-------- DATA FOR THIS TASK

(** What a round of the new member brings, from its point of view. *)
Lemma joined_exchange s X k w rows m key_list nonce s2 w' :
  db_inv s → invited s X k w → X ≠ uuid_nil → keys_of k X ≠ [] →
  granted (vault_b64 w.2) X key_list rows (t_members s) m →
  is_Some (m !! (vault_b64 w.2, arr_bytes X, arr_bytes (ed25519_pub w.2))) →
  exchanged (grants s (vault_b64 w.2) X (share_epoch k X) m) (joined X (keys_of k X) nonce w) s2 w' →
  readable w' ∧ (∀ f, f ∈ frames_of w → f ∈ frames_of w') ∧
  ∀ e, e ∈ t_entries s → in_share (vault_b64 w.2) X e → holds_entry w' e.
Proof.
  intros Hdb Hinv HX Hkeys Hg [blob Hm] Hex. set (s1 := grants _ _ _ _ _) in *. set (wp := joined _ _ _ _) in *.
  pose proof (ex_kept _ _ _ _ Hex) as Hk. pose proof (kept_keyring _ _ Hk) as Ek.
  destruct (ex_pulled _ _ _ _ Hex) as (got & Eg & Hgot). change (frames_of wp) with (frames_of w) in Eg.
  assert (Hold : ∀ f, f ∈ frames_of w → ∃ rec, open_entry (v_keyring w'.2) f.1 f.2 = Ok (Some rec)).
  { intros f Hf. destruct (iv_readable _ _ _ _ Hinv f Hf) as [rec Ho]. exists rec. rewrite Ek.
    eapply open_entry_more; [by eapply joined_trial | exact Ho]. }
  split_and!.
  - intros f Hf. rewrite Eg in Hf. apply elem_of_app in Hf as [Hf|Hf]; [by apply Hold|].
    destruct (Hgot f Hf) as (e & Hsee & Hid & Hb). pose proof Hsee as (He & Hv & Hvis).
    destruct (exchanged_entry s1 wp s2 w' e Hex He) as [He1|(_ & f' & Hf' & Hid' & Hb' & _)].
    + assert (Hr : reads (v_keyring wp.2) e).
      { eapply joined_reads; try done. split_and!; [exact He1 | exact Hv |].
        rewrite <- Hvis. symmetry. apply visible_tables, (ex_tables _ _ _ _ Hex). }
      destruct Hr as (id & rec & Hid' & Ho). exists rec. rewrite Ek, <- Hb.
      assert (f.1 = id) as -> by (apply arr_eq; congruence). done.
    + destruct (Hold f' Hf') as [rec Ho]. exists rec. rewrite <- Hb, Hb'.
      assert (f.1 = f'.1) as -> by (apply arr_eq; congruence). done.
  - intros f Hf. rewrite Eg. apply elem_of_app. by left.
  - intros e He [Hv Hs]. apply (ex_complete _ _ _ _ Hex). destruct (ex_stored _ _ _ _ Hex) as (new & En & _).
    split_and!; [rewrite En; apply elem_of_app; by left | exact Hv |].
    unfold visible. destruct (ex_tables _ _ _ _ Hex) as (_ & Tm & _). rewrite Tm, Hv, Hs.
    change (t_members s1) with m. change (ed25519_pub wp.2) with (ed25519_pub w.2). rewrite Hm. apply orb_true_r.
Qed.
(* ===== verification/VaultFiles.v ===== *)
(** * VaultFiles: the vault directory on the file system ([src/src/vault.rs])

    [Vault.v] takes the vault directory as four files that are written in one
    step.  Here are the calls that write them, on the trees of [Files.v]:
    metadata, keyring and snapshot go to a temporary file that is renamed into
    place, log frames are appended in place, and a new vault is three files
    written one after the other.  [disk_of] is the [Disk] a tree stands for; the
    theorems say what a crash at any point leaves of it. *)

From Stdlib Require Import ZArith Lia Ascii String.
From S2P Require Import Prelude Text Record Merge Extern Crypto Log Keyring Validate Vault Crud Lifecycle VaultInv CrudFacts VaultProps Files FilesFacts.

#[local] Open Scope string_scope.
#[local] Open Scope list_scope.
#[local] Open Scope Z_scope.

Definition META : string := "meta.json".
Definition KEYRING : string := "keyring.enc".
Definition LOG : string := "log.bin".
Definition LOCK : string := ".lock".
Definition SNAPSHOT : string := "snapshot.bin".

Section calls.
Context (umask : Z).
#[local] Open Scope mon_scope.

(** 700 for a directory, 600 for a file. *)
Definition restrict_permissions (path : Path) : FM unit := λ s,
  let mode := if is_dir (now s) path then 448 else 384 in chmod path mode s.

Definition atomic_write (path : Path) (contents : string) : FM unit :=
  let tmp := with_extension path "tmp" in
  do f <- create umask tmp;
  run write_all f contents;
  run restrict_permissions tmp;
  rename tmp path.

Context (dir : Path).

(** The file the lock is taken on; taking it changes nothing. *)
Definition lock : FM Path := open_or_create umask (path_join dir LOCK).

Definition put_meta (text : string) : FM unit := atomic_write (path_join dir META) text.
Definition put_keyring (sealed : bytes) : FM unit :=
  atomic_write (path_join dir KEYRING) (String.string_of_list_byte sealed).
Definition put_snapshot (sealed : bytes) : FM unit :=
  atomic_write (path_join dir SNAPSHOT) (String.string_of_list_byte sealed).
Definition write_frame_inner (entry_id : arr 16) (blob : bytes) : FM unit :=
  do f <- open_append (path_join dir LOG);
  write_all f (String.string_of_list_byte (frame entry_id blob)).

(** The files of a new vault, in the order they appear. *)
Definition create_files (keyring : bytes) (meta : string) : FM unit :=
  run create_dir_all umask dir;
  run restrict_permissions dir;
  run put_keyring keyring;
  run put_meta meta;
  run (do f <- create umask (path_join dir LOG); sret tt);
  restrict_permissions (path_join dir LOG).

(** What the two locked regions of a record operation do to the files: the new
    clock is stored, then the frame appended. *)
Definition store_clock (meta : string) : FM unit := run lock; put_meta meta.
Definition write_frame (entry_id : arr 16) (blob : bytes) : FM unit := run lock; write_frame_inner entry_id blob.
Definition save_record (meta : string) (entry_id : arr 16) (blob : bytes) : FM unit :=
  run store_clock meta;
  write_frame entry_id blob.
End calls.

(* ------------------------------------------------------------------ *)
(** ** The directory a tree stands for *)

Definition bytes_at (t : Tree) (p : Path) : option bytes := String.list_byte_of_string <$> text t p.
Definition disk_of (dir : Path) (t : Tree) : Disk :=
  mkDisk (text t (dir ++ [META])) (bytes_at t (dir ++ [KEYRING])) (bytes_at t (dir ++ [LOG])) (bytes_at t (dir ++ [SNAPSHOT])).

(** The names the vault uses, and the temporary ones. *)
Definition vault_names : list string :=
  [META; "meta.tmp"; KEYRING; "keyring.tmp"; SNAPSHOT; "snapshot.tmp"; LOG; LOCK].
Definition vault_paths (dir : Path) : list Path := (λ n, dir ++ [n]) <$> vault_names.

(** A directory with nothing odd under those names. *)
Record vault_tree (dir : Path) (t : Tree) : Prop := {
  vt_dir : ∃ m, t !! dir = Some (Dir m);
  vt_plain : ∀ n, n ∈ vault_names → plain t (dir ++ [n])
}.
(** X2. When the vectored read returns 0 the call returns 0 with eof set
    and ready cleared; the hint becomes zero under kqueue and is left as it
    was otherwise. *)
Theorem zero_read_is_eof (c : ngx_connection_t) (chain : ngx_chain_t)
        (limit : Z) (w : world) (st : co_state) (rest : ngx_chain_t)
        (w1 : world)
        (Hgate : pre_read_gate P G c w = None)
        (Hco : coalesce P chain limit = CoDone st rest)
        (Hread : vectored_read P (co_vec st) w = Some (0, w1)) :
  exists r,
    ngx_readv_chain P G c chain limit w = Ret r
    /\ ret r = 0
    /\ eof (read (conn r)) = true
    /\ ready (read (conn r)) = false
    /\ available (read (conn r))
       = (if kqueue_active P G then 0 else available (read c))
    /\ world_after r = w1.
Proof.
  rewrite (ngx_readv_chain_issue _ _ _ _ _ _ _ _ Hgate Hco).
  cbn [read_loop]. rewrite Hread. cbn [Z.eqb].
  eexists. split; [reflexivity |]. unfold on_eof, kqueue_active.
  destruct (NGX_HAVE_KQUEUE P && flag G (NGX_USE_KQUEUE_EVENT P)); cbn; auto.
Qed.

----------------

▸ **TASK INSTRUCTIONS**
Beginning with the line containing "Definition put_keyring (sealed" in the material above, copy every line exactly until you have copied the line containing "(** ** The directory a tree stands for *)".

▸ **ANSWER TO THE PROBLEM**
Definition put_keyring (sealed : bytes) : FM unit :=
  atomic_write (path_join dir KEYRING) (String.string_of_list_byte sealed).
Definition put_snapshot (sealed : bytes) : FM unit :=
  atomic_write (path_join dir SNAPSHOT) (String.string_of_list_byte sealed).
Definition write_frame_inner (entry_id : arr 16) (blob : bytes) : FM unit :=
  do f <- open_append (path_join dir LOG);
  write_all f (String.string_of_list_byte (frame entry_id blob)).

(** The files of a new vault, in the order they appear. *)
Definition create_files (keyring : bytes) (meta : string) : FM unit :=
  run create_dir_all umask dir;
  run restrict_permissions dir;
  run put_keyring keyring;
  run put_meta meta;
  run (do f <- create umask (path_join dir LOG); sret tt);
  restrict_permissions (path_join dir LOG).

(** What the two locked regions of a record operation do to the files: the new
    clock is stored, then the frame appended. *)
Definition store_clock (meta : string) : FM unit := run lock; put_meta meta.
Definition write_frame (entry_id : arr 16) (blob : bytes) : FM unit := run lock; write_frame_inner entry_id blob.
Definition save_record (meta : string) (entry_id : arr 16) (blob : bytes) : FM unit :=
  run store_clock meta;
  write_frame entry_id blob.
End calls.

(* ------------------------------------------------------------------ *)
(** ** The directory a tree stands for *)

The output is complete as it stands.